Archaeologists in Mexico identify first Mayan slave ship

Not much is mentioned about the Trans American Slave Trade which subsequently stripped black indigenous (aborigines) Americans of their humanity and robbed them of their historical memory of ties to this land as home. However, new discovery could change all that!

Image from Bonampak mural, of high status man being painted red

Look at how the Maya (misnamed Mayan) depicted themselves as early as 7A.D.

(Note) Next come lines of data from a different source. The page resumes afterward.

(** A normalized name is its own normalized form. *)
Lemma normalize_name_idem s name : normalize_name s = Some name → normalize_name name = Some name.
Proof.
  unfold normalize_name at 1. set (n := strip_suffix_or [DOT] s).
  destruct ((253 <? len n) || negb (contains DOT n)) eqn:H1; [done|].
  destruct (forallb name_label_ok (split_on DOT n)) eqn:H2; [|done].
  destruct (forallb is_ascii_digit _) eqn:H3; [done|]. intros [= <-].
  assert (strip_suffix_or [DOT] (to_ascii_lowercase n) = to_ascii_lowercase n) as Hs.
  { eapply (labels_no_dot_end name_label_ok); [apply name_label_nonnil|].
    rewrite split_on_to_lower, forallb_map, <-H2. apply forallb_ext, name_label_lower. }
  unfold normalize_name. rewrite Hs. unfold len in *. rewrite length_to_lower.
  assert (contains DOT (to_ascii_lowercase n) = contains DOT n) as ->.
  { apply eq_true_iff_eq. rewrite !contains_spec. unfold to_ascii_lowercase.
    rewrite list_elem_of_fmap. split.
    - intros (y & Hy & Hin). symmetry in Hy. by apply lower1_eq_iff in Hy as ->.
    - intros Hin. by exists DOT. }
  rewrite H1, split_on_to_lower, forallb_map.
  rewrite (forallb_ext _ name_label_ok) by apply name_label_lower. rewrite H2. simpl negb. cbv iota.
  rewrite last_fmap. destruct (last (split_on DOT n)) as [l|] eqn:El; [|done]. simpl in *.
  rewrite (forallb_lower _ _ lower_digit), H3. by rewrite to_lower_idem.
Qed.

Lemma normalize_name_dot name : normalize_name name = Some name → contains DOT name = true.
Proof.
  intros Hn. pose proof Hn as Hn'. unfold normalize_name in Hn.
  destruct (_ || _) eqn:H1; [done|]. destruct (forallb name_label_ok _) eqn:H2; [|done].
  destruct (forallb is_ascii_digit _); [done|]. simpl in Hn. injection Hn as Hn.
  apply orb_false_iff in H1 as [_ H1%negb_false_iff]. rewrite <-Hn.
  apply contains_spec in H1. apply contains_spec, list_elem_of_fmap. by exists DOT.
Qed.

Lemma normalize_name_lower s name : normalize_name s = Some name → to_ascii_lowercase name = name.
Proof.
  unfold normalize_name. repeat case_match; try done. intros [= <-]. apply to_lower_idem.
Qed.

Lemma normalize_no_bar name : normalize_name name = Some name → BAR ∉ name.
Proof.
  unfold normalize_name. destruct (_ || _); [done|]. destruct (forallb name_label_ok _) eqn:Hl; [|done].
  destruct (forallb is_ascii_digit _); [done|]. intros Heq Hin. simpl in Heq. injection Heq as Heq.
  rewrite <-Heq in Hin.
  apply list_elem_of_fmap in Hin as (b & Hb & Hin). symmetry in Hb. apply lower1_eq_iff in Hb as ->; [|done..].
  apply forallb_Forall in Hl. rewrite <-(join_split_on DOT (strip_suffix_or _ _)) in Hin.
  assert (Forall (λ b, b ≠ BAR) (join DOT (split_on DOT (strip_suffix_or [DOT] name)))) as Hf.
  { apply Forall_join; [done|]. eapply Forall_impl; [done|]. intros w Hw.
    apply andb_prop in Hw as [_ Hw]. apply forallb_Forall in Hw. eapply Forall_impl; [done|].
    intros b Hb' ->. done. }
  rewrite Forall_forall in Hf. by apply (Hf BAR).
Qed.

(** A valid pattern is lowercase. *)
Lemma valid_pattern_bytes p : is_valid_pattern p = true →
  Forall (λ b, pattern_byte b = true ∨ b = DOT) p.
Proof.
  unfold is_valid_pattern. intros [[_ Hl]%andb_prop _]%andb_prop.
  rewrite <-(join_split_on DOT p). apply Forall_join; [by right|].
  apply forallb_Forall in Hl. eapply Forall_impl; [done|]. intros w Hw.
  apply andb_prop in Hw as [_ Hw]. apply forallb_Forall in Hw.
  eapply Forall_impl; [done|]. naive_solver.
Qed.

Lemma valid_pattern_lower p : is_valid_pattern p = true → to_ascii_lowercase p = p.
Proof.
  intros Hp%valid_pattern_bytes. apply to_lower_fix. eapply Forall_impl; [done|]. intros b.
  unfold pattern_byte, is_ascii_lowercase, is_ascii_digit, is_ascii_uppercase. lia.
Qed.

(** Every rule the line parser gives has its kind's form. *)
Lemma wildcard_pattern_valid p parents gl :
  wildcard_pattern p = Some (parents, gl) → is_valid_pattern gl = true.
Proof.
  unfold wildcard_pattern. set (start := match strip_prefix _ _ with Some _ => _ | None => _ end).
  destruct start as [[par st] rest]. case_match eqn:Hv; [|done]. by intros [= _ <-].
Qed.

Lemma parse_rule_form exc imp bf pattern kind name bad :
  parse_rule exc imp bf pattern = Rule kind name bad → stored_form kind name.
Proof.
  unfold parse_rule, stored_form. destruct (wildcard_domain pattern) as [n|].
  { destruct (normalize_name n) eqn:Hn; [|done]. intros [= <- <- <-].
    destruct exc, imp; simpl; by eapply normalize_name_idem. }
  destruct (contains STAR pattern).
  { destruct (wildcard_pattern pattern) as [[par gl]|] eqn:Hw; [|done].
    apply wildcard_pattern_valid in Hw. by destruct exc, imp, par; intros [= <- <- <-]. }
  destruct (rule_name pattern) as [[exact n]|]; [|done].
  destruct (normalize_name n) eqn:Hn; [|done]. apply normalize_name_idem in Hn.
  by destruct exc, imp, exact; intros [= <- <- <-].
Qed.

Lemma parse_adblock_line_form line kind name bad :
  parse_adblock_line line = Rule kind name bad → stored_form kind name.
Proof.
  unfold parse_adblock_line. case_match; [done|].
  destruct (match strip_prefix (lit "@@") (trim line) with
            | Some rest => (true, rest) | None => (false, trim line) end) as [exc rule].
  destruct (match split_once 36 rule with
            | Some (pattern, options) => (pattern, split_on 44 options)
            | None => (rule, []) end) as [pattern options].
  destruct (read_options options false false) as [[imp bf]|]; [|done]. apply parse_rule_form.
Qed.
Lemma render_whole_spec ua r elapsed : answer_wf ua → requester_wf r →
  length (req_question r) = (ua_question_end ua - DNS_HEADER_LEN)%nat → 0 <= elapsed →
  ∃ out, render_whole ua r elapsed = Some out ∧ rendered ua r elapsed out.
Proof.
  intros Hw Hr Hq He. pose proof (aw_length _ Hw) as Hl. pose proof (aw_qe _ Hw) as Hqe.
  destruct (render_records ua r elapsed Hw Hr Hq He) as (out & Hrun & Ho).
  unfold render_whole. unfold DNS_HEADER_LEN in Hqe. rewrite set_u16_Some by lia. cbn [mbind option_bind].
  rewrite lookup_byte_of by (rewrite length_write_u16; lia). cbn [mbind option_bind].
  rewrite copy_range_spec; [|rewrite length_insert, length_write_u16; unfold DNS_HEADER_LEN in *; lia|done].
  csimpl. change (write_at _ _ _) with (rendered_head ua r). rewrite Hrun. csimpl.
  destruct (Requester_opt r) as [opt|] eqn:Hopt.
  - by apply append_opt.
  - exists out. split; [done|].
    assert (r = without_edns r) as Hrr; [|by rewrite Hrr].
    unfold Requester_opt in Hopt. by destruct r as [? ? ? []].
Qed.

(** What [render] sends: the whole answer cut to the requester's size. *)
Lemma render_spec ua r elapsed : answer_wf ua → requester_wf r →
  length (req_question r) = (ua_question_end ua - DNS_HEADER_LEN)%nat → 0 <= elapsed →
  ∃ whole out, rendered ua r elapsed whole ∧ UpstreamAnswer_render ua r elapsed = Some out ∧
    (length out ≤ udp_limit r)%nat ∧ holds_request r out ∧ fit_result r whole out.
Proof.
  intros Hw Hr Hq He. destruct (render_whole_spec ua r elapsed Hw Hr Hq He) as (whole & Hwh & Hrd).
  destruct (fit_spec r whole Hr (rd_request _ _ _ _ Hrd) (rd_u8 _ _ _ _ Hrd)) as (out & Hf & ? & ? & ?).
  exists whole, out. split; [done|]. unfold UpstreamAnswer_render. by rewrite Hwh.
Qed.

"Ship had been used to take Mayas captured during an 1847-1901 rebellion to work in sugarcane fields in Cuba

Archaeologists in Mexico have identified a ship that carried Mayan people into virtual slavery in the 1850s, the first time such a ship has been found.

The wreck of the Cuban-based paddle-wheel steamboat was found in 2017, but wasn’t identified until researchers from the National Institute of Anthropology and History checked contemporary documents and found it was the ship “La Unión”.

The ship had been used to take Mayas captured during and 1847-1901 rebellion known as “The War of the Castes” to work in sugarcane fields in Cuba.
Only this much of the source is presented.